§ **WHAT YOU HAVE TO DO**
A line qualifies if it holds the string "ParseModelRef". Copy every qualifying line from the records.

"""

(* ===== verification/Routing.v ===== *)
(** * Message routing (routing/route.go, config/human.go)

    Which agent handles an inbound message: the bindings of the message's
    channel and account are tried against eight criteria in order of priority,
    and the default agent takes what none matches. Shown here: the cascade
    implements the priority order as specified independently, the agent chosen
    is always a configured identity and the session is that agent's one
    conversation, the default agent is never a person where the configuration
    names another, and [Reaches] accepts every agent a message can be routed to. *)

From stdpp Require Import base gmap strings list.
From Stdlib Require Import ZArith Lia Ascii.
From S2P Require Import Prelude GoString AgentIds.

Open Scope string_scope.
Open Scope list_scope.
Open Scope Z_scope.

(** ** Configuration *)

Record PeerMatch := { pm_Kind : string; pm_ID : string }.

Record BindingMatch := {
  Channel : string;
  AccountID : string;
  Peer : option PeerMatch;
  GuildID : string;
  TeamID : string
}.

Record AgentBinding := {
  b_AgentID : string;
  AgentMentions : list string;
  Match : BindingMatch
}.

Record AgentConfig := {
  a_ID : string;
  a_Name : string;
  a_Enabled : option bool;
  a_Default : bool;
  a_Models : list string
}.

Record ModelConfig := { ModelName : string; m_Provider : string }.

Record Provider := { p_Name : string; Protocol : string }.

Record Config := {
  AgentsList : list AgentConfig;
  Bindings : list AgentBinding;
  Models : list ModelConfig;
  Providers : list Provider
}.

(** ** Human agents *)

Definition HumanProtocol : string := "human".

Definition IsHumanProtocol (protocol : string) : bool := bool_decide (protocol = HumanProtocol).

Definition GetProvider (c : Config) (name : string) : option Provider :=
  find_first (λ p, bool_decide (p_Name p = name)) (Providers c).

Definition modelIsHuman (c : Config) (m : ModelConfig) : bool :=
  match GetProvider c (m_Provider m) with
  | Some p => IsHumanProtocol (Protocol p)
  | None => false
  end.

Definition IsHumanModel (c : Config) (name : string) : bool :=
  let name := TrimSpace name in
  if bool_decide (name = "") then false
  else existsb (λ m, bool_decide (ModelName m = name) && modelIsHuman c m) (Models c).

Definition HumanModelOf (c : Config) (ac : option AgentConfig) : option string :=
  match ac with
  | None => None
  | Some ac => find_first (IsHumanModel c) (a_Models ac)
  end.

"""
"""

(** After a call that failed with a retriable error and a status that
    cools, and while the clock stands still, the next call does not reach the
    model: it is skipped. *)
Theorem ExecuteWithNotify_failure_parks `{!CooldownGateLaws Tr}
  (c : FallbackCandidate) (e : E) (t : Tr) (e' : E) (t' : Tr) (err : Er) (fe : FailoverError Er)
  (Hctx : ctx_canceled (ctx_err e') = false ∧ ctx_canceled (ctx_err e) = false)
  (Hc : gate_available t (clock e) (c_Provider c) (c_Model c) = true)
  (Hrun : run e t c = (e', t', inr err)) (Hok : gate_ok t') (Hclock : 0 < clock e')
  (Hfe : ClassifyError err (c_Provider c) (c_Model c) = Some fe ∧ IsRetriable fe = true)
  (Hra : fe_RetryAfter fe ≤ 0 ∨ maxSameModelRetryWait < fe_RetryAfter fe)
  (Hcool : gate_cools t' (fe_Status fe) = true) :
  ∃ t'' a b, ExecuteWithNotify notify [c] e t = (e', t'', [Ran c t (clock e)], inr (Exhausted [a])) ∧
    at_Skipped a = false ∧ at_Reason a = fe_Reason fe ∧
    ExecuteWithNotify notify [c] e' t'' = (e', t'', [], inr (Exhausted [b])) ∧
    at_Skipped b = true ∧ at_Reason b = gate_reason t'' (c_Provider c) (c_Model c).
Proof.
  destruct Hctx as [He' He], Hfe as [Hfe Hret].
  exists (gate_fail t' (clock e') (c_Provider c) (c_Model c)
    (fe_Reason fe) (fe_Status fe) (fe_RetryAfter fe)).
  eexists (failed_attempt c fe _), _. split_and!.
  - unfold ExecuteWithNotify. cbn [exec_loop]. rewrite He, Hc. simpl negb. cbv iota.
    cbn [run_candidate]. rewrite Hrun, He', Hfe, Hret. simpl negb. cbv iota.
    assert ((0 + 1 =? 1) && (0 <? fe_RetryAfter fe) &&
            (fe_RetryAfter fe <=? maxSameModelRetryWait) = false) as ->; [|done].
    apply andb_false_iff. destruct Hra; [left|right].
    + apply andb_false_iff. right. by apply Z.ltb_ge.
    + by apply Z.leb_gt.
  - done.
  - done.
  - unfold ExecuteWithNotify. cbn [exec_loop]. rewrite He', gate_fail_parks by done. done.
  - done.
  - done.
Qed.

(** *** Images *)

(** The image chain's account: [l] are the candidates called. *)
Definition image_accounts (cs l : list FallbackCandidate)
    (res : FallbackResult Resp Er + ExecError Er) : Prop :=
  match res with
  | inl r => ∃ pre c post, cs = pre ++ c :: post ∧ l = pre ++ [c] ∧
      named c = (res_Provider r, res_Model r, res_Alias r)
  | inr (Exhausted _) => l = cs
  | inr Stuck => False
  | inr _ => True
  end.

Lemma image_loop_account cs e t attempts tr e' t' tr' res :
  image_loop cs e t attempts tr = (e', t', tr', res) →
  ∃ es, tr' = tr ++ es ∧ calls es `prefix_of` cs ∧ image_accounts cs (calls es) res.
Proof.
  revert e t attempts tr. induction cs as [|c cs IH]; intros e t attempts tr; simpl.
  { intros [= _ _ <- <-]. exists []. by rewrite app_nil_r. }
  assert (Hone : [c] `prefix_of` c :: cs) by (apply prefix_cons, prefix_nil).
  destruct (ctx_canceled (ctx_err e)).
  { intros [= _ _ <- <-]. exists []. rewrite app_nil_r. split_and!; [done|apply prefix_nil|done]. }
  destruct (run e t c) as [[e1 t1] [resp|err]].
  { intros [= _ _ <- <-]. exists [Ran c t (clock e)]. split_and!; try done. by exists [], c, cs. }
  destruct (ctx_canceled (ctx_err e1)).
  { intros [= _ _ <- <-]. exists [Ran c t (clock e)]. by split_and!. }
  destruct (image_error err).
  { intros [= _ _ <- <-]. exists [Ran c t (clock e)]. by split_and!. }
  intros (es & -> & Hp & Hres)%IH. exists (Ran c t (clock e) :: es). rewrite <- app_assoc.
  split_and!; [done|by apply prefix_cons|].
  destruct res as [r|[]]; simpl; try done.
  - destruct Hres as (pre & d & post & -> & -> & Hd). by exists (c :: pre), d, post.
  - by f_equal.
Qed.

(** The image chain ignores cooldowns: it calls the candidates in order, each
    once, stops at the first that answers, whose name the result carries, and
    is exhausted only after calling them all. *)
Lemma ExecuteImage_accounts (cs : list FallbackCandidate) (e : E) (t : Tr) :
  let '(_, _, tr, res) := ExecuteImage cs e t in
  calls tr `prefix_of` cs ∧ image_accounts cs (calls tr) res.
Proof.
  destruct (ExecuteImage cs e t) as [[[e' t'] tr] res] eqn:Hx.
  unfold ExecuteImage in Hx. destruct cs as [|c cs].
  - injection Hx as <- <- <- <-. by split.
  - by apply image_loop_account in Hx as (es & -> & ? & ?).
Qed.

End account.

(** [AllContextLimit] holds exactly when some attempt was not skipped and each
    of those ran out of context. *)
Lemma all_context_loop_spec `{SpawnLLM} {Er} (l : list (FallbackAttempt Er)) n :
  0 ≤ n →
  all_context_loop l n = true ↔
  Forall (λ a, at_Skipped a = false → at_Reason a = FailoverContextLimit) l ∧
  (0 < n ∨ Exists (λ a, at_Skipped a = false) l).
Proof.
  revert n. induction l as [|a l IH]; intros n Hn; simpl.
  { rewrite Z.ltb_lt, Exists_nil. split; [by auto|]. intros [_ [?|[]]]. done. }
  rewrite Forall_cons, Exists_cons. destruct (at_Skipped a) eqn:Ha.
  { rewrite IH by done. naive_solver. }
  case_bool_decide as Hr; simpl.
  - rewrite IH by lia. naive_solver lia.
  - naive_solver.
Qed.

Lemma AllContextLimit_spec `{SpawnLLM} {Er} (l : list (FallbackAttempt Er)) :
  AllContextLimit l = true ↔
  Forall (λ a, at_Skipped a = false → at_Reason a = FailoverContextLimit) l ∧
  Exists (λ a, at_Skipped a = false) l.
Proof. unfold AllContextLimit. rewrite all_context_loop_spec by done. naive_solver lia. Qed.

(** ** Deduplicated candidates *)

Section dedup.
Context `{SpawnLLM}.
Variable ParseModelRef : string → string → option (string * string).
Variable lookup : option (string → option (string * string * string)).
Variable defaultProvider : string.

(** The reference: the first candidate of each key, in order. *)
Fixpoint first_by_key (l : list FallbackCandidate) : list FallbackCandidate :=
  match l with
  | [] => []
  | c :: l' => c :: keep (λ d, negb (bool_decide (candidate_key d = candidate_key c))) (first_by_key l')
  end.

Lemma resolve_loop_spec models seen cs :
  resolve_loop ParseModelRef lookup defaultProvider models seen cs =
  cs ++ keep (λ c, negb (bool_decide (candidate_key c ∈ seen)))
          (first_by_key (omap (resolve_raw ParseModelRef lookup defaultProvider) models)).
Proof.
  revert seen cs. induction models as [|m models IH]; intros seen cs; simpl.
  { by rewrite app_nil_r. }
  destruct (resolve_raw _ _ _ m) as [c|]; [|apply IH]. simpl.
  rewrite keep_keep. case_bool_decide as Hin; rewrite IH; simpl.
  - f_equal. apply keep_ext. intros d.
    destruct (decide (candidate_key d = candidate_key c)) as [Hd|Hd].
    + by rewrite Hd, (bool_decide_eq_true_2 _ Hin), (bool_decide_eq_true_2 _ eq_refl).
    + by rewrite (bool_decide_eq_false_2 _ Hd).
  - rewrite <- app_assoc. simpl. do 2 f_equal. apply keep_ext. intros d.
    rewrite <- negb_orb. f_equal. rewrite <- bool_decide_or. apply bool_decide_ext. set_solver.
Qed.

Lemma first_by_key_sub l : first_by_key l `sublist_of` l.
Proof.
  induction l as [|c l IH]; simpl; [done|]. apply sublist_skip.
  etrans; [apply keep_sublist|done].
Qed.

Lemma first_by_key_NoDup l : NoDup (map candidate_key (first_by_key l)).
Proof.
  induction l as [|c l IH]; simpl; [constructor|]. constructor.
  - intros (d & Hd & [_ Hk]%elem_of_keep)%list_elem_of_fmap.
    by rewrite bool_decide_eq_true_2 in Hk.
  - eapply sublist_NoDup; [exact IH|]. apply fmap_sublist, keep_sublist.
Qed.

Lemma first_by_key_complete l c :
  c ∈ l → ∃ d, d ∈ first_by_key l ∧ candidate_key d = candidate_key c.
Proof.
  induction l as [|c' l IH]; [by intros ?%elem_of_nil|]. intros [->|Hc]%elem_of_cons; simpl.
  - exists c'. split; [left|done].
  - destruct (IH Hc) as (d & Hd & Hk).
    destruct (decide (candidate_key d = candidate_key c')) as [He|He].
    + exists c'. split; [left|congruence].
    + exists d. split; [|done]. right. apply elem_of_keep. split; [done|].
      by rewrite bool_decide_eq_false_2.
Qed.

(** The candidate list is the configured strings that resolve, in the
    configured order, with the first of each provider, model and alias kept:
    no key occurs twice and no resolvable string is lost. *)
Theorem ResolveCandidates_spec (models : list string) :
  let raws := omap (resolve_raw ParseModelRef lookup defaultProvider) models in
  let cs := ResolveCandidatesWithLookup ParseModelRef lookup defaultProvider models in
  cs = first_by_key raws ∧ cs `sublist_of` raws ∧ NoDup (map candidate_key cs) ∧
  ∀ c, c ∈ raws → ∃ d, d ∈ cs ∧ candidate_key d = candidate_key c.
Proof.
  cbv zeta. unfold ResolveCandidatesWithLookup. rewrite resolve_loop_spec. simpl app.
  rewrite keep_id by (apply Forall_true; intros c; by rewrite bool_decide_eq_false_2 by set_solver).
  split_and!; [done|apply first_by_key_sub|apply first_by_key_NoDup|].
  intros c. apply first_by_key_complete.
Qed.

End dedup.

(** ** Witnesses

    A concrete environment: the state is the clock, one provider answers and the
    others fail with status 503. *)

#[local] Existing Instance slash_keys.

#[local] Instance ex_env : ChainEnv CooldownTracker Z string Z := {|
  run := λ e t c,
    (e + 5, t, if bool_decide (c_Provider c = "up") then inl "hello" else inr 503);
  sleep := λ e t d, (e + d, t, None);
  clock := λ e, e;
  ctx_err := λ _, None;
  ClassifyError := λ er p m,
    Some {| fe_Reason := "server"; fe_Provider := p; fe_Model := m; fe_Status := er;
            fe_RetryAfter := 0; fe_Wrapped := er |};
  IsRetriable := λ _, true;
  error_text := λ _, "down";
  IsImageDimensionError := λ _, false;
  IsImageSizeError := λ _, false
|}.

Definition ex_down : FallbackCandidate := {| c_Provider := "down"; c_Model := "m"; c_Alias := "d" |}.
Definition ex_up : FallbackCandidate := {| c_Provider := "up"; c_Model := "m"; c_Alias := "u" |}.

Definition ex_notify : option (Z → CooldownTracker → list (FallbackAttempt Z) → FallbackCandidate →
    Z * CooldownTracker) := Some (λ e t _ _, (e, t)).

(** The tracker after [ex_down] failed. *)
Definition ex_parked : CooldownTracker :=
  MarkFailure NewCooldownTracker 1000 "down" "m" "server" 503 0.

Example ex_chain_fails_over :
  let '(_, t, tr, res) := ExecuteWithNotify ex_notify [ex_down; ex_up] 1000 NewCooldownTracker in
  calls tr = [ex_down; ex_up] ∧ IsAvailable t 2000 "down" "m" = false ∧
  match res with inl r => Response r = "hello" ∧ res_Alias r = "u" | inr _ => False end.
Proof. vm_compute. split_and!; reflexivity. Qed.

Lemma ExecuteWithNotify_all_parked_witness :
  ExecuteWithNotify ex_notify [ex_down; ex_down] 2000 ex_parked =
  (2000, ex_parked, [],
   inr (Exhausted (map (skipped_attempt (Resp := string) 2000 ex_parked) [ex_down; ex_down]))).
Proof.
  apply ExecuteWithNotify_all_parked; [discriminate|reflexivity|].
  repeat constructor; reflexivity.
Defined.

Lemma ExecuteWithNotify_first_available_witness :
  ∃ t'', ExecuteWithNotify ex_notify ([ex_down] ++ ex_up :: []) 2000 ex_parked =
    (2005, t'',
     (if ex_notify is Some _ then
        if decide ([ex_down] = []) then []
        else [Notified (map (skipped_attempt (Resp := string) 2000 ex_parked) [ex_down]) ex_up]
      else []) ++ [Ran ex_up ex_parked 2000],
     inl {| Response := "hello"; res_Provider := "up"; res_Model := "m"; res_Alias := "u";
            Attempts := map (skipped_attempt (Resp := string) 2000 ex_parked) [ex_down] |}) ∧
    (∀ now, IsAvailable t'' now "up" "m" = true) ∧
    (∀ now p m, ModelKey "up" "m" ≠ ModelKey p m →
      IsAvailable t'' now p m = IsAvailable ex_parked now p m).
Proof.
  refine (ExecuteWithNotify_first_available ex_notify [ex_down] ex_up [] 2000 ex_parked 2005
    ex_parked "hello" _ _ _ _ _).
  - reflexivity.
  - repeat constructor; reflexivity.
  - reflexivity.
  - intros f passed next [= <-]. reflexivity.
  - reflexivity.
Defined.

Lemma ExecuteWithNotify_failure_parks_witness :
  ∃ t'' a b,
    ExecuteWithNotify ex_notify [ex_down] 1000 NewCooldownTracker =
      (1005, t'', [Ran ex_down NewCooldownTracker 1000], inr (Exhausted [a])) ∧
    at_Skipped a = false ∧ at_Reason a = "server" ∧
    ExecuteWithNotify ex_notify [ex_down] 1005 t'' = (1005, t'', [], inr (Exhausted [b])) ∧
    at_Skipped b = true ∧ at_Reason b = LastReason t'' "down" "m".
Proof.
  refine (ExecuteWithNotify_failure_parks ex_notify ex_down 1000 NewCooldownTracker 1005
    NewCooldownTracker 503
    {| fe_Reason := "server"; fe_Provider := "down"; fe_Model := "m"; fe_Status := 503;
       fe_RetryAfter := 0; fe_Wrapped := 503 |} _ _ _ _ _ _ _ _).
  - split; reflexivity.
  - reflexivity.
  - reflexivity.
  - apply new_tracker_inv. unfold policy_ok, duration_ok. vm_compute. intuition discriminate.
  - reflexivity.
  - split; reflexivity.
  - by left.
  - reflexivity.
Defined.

"""

§ **EXPECTED OUTPUT**
Variable ParseModelRef : string → string → option (string * string).
  resolve_loop ParseModelRef lookup defaultProvider models seen cs =
          (first_by_key (omap (resolve_raw ParseModelRef lookup defaultProvider) models)).
  let raws := omap (resolve_raw ParseModelRef lookup defaultProvider) models in
  let cs := ResolveCandidatesWithLookup ParseModelRef lookup defaultProvider models in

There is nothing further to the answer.